B. Permasalahan Penelitian

Fokus penelitian ini adalah hubungan antar kelompok etnis. Ras maupun etnik merupakan kenyataan sosial yang penting karena orang menilai penting akan keberadaan kelompok yang dianggap sebagai ras atau etniknya. Semua kelompok ras kurang lebih sama dalam karakteristik fisik yang penting, perbedaan fisik yang ada hanyalah bersifat kosmetik dan tidak fungsional bila dibandingkan dengan makhluk hidup lainnya. Faktor kebudayaanlah yang paling banyak berpengaruh terhadap lahirnya perbedaan di kalangan kelompok etnik, bukannya faktor keturunan. Dalam penelitian ini, dengan mengacu kepada Koentjaraningrat 1983 yang mengusulkan isitilah kelompok etnik diganti dengan golongan etnik atau suku bangsa, maka kelompok etnik yang dimaksudkan adalah suku bangsa. Jadi fokus penelitian ini adalah hubungan sosial berupa integrasi antar suku bangsa, yaitu suku Jawa, Batak dan Minang. Ruang lingkup penelitian adalah integrasi sosial antar etnis Jawa-Batak-Minang di Yogyakarta wilayah dimana etnis Jawa sebagai mayoritas, etnis Batak dan Minang sebagai minoritas, Tanah Karo wilayah dimana etnis Batak sebagai mayoritas, etnis Jawa dan Minang sebagai minoritas, dan Padang wilayah dimana etnis Minang sebagai mayoritas, etnis Jawa dan Batak sebagai minoritas. Dari segi agama, pemilahan subyek dalam tiga etnis juga berangkat dari asumsi bahwa orang Minang-Padang identik dengan Islam, orang Batak-Tanah Karo mayoritas beragama Kristen dan orang Jawa-Yogyakarta tidak lebih mengidentikkan diri kepada agama tertentu, dibanding dua kelompok etnis lainnya. Dengan latar belakang seperti itu, penelitian ini akan mencoba menggali data untuk menjawab pertanyaan bagaimana dan mengapa kelompok etnis Jawa-Batak-Minang saling berinteraksi di Yogyakarta, Tanah Karo dan Padang?
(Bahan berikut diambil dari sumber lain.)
(** A certification as a record of the specification. *)
Definition entry (award : Certification.t) : Controller.Entry :=
  {| Controller.id := Certification.id award;
     Controller.fields :=
       <["title" := Certification.title award]>
         (<["issuer" := Certification.issuer award]>
            (<["date" := Certification.date award]>
               (<["summary" := Certification.summary award]> ∅))) |}.

(** What a submission keeps of the values of the form. *)
Definition candidate (values : gmap string string) : gmap string string :=
  Controller.fields (entry (withId "" (toFormData values))).

Definition abs (st : State) : Controller.t := ListForm.abs entry (proj st).

Definition good (e : Event) (st : State) : Prop :=
  ListForm.good (ev e) (proj st).

#[global] Instance good_dec e st : Decision (good e st).
Proof. unfold good. apply _. Defined.

Definition ops (es : list Event) (w : World) : list (option Controller.Op) :=
  ListForm.ops pattern candidate (ev <$> es) (onWorld proj w).

Definition observations (es : list Event) (w : World) :
    list Controller.Output :=
  ListForm.observations pattern entry (ev <$> es) (onWorld proj w).

(** The identifiers the generator gave during a run. *)
Definition uuids (es : list Event) : list string :=
  ListForm.uuids (ev <$> es).

(** The identifiers the user asked to delete during a run. *)
Definition deletions (es : list Event) : list string :=
  ListForm.deletions (ev <$> es).

(** The scenario of the specification, with a cancelled creation in the
    middle. *)
Definition scenario : list Event :=
  addRecord "X" awsCert ++ [OnAdd; OnChange "title" "draft"; OnCloseModal]
  ++ [OnEdit "X"] ++ typed awsCertPro ++ [OnSubmit "Y"; OnDelete "X"].

(** The maps of states and events commute with the initial state, every
    handler, the test and the reset of the effect, and the effect
    itself. *)
Lemma cert_morphism : Morphism self (ListForm.component pattern) proj ev.
Proof.
  split; try done. intros e st. destruct e as [|id|id| | |uuid]; try done.
  - simpl. unfold onEdit, ListForm.edit. simpl. by destruct (find _ _).
  - simpl. unfold formOnSubmit, ListForm.formSubmit. simpl.
    destruct (handleSubmit _ _); [|done].
    unfold handleFormSubmit, ListForm.submit. simpl. by destruct (truthy _).
Qed.


#[global] Instance abstraction : ListForm.Abstraction pattern entry candidate.
Proof.
  split; [done..|]. intros values. apply validate_ext. intros name Hin.
  repeat (apply elem_of_cons in Hin as [->|Hin]);
    [..|by apply elem_of_nil in Hin];
    unfold candidate, field; simpl; by simpl_map.
Qed.

(** C11. As long as no add is raised while an edit target is set and no
    submission targets a deleted record, a run of the certifications form
    from its mount is a run of the specification's controller from its
    initial state: the operations of the events lead the controller to
    the collection, the session and the sink the form ends in, and the
    controller's outputs are the context writes and the errors the form
    shows, in order. *)
Theorem cert_refines_controller (ctx : gmap string Value) (es : list Event) :
  allowed self good es (mount self ctx) →
  Controller.run (validate schema) (ops es (mount self ctx)) Controller.initial
  = (abs (component (run self es (mount self ctx))),
     observations es (mount self ctx)).
Proof.
  apply (instance_refines self pattern proj ev cert_morphism entry candidate).
Qed.

Lemma cert_refines_controller_witness :
  Controller.run (validate schema) (ops scenario (mount self ∅))
    Controller.initial
  = (abs (component (run self scenario (mount self ∅))),
     observations scenario (mount self ∅)).
Proof. apply cert_refines_controller. by_compute. Defined.

(** C22. The life of a record, as section 3 of the specification has it.
    Over any run of the form: an id in the array afterwards was there
    before or was given by the generator to a submission of the run; an
    id that is gone was deleted by name; without a submission the
    records left are records of before, unchanged and in their order;
    without a deletion the records keep their places and new ones go to
    the end; and the records that outlive the run are in the order they
    were in, as long as the generator does not give the id of one of them
    again.  No sequence of additions, edits and deletions swaps two
    records. *)
Theorem cert_record_life (es : list Event) (w : World) :
  let before := certifications (component w) in
  let after := certifications (component (run self es w)) in
  ids after ⊆ ids before ++ uuids es
  ∧ (∀ i, i ∈ ids before → i ∉ ids after → i ∈ deletions es)
  ∧ (uuids es = [] → after `sublist_of` before)
  ∧ (deletions es = [] → ids before `prefix_of` ids after)
  ∧ (Forall (.∉ ids before) (uuids es) →
     filter (.∈ ids before) (ids after) `sublist_of` ids before).
Proof.
  apply (instance_life self pattern proj ev cert_morphism es w).
  by intros i values.
Qed.

Lemma cert_record_life_witness :
  filter (.∈ ["X"])
    (ids (certifications
            (component
               (run self
                  (addRecord "Y" awsCert ++ [OnEdit "X"; OnSubmit "Z"; OnDelete "Y"])
                  {| component := oneRecord; context := ∅ |}))))
  `sublist_of` ["X"].
Proof.
  refine (proj2 (proj2 (proj2 (proj2 (cert_record_life
           (addRecord "Y" awsCert ++ [OnEdit "X"; OnSubmit "Z"; OnDelete "Y"])
           {| component := oneRecord; context := ∅ |})))) _).
  by_compute.
Defined.

End CertificationsRefinement.

(** ** The work experience form *)

Module WorkExperienceRefinement.
Import WorkExperienceForm.

Definition pattern : ListForm.Pattern WorkExperience.t :=
  {| ListForm.p_schema := schema;
     ListForm.p_build := λ i values, withId i (toFormData values);
     ListForm.p_fill := λ experience f,
       f |> HookForm.setValue "company" (WorkExperience.company experience)
         |> HookForm.setValue "position" (WorkExperience.position experience)
         |> HookForm.setValue "website" (WorkExperience.website experience)
         |> HookForm.setValue "startDate" (WorkExperience.startDate experience)
         |> HookForm.setValue "endDate" (WorkExperience.endDate experience)
         |> HookForm.setValue "summary" (WorkExperience.summary experience);
     ListForm.p_key := "workExperience";
     ListForm.p_inject := VWorkExperience |}.

Definition proj (st : State) : ListForm.State WorkExperience.t :=
  {| ListForm.form := form st;
     ListForm.showModal := showModal st;
     ListForm.currentId := currentId st;
     ListForm.items := experiences st;
     ListForm.effectPending := effectPending st |}.
(* ===== verification/App.v ===== *)
(** * The three forms under the same context

    The sidebar mounts the forms under one resume context.  The component
    that does so is not among the sources, so this file takes the three
    forms side by side in the sense of [both] of [React.v], nested: one
    context value, events of any form, and in each commit the effects
    that are due, each built from the context value of the render and
    each replacing the context value.  The order taken is contact, work
    experience, certifications; the theorems need of it only which form
    comes last.

    The forms write different properties, and the specification concludes
    that they cannot disturb each other.  That holds for every commit
    after the first one, where one effect at most runs.  At the mount all
    effects run from the same context value and the last replaces what
    the others wrote: the properties of the other forms are in the context
    afterwards only if they were there before.  The states of the forms
    do not depend on each other at all: each form in the application is
    the form alone, so every resume can be entered, from the mount and
    from wherever the forms were left, and the invariants of the forms
    hold in the application.  The forms share one thing more, the
    identifier generator: closed with it ([session]), the application
    keeps identifiers unique across the whole resume. *)

From stdpp Require Import base decidable option list strings gmap.
From S2P Require Import Prelude Collection React Uuid ResumeContext.
From S2P Require Import CertificationsForm WorkExperienceForm ContactForm.
From S2P Require Import Liveness Identifiers.

#[local] Open Scope js_scope.

Module App.

Abbreviation State :=
  ((ContactForm.State * WorkExperienceForm.State) * AwardsForm.State)%type.

Abbreviation Event :=
  ((ContactForm.Event + WorkExperienceForm.Event) + AwardsForm.Event)%type.

(** The forms, the effects of a commit in this order. *)
Definition resume : Component (gmap string Value) State Event :=
  both (both ContactForm.self WorkExperienceForm.self) AwardsForm.self.

(** * Vocabulary of the statements *)

Abbreviation World := (React.World (gmap string Value) State).

Definition contact (e : ContactForm.Event) : Event := inl (inl e).
Definition experience (e : WorkExperienceForm.Event) : Event := inl (inr e).
Definition certification : AwardsForm.Event → Event := inr.

(** Every section of the context holds what its form holds. *)
Definition Mirrored (w : World) : Prop :=
  ContactForm.Mirrors (context w) (component w).1.1
  ∧ WorkExperienceForm.Mirrors (context w) (component w).1.2
  ∧ AwardsForm.Mirrors (context w) (component w).2.

#[global] Instance Mirrored_dec w : Decision (Mirrored w).
Proof.
  unfold Mirrored, WorkExperienceForm.Mirrors, AwardsForm.Mirrors. apply _.
Defined.

(** What the provider must hold before the forms mount for nothing to be
    missing afterwards: the blank contact properties and an empty work
    experience section. *)
Definition Prepared (ctx : gmap string Value) : Prop :=
  ContactForm.Mirrors ctx ContactForm.initialState
  ∧ WorkExperienceForm.Mirrors ctx WorkExperienceForm.initialState.

#[global] Instance Prepared_dec ctx : Decision (Prepared ctx).
Proof. unfold Prepared, WorkExperienceForm.Mirrors. apply _. Defined.

Definition prepared : gmap string Value :=
  <["workExperience" := VWorkExperience []]>
    (<["phoneNumber" := VString ""]>
       (<["website" := VString ""]> (<["email" := VString ""]> ∅))).

(** The properties of the context the forms write. *)
Definition sections : list string :=
  ContactForm.fields ++ ["workExperience"; "certifications"].

(** The events of each form, in order. *)
Definition ofContact (es : list Event) : list ContactForm.Event :=
  lefts (lefts es).

Definition ofExperience (es : list Event) : list WorkExperienceForm.Event :=
  rights (lefts es).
Secara lebih spesifik, dengan mengacu pada research questions tersebut maka penelitian ini akan berusaha memperoleh penjelasan tentang 1. bagaimanakah kualitas integrasi antar kelompok etnis Jawa- Batak-Minang di Yogyakarta, Tanah Karo dan Padang? 2. adakah perbedaan kualitas integrasi karena perbedaan kepemelukan agama? 3. adakah perbedaan kualitas integrasi antara wilayah suatu kelompok etnis sebagai mayoritas dengan wilayah mereka sebagai minoritas? 4. adakah perbedaan kualitas integrasi karena perbedaan tingkat pendidik- an? 5. adakah perbedaan kualitas integrasi karena perbedaan status sosial ekonomi? 6. adakah perbedaan kualitas integrasi karena perbedaan etnisitas?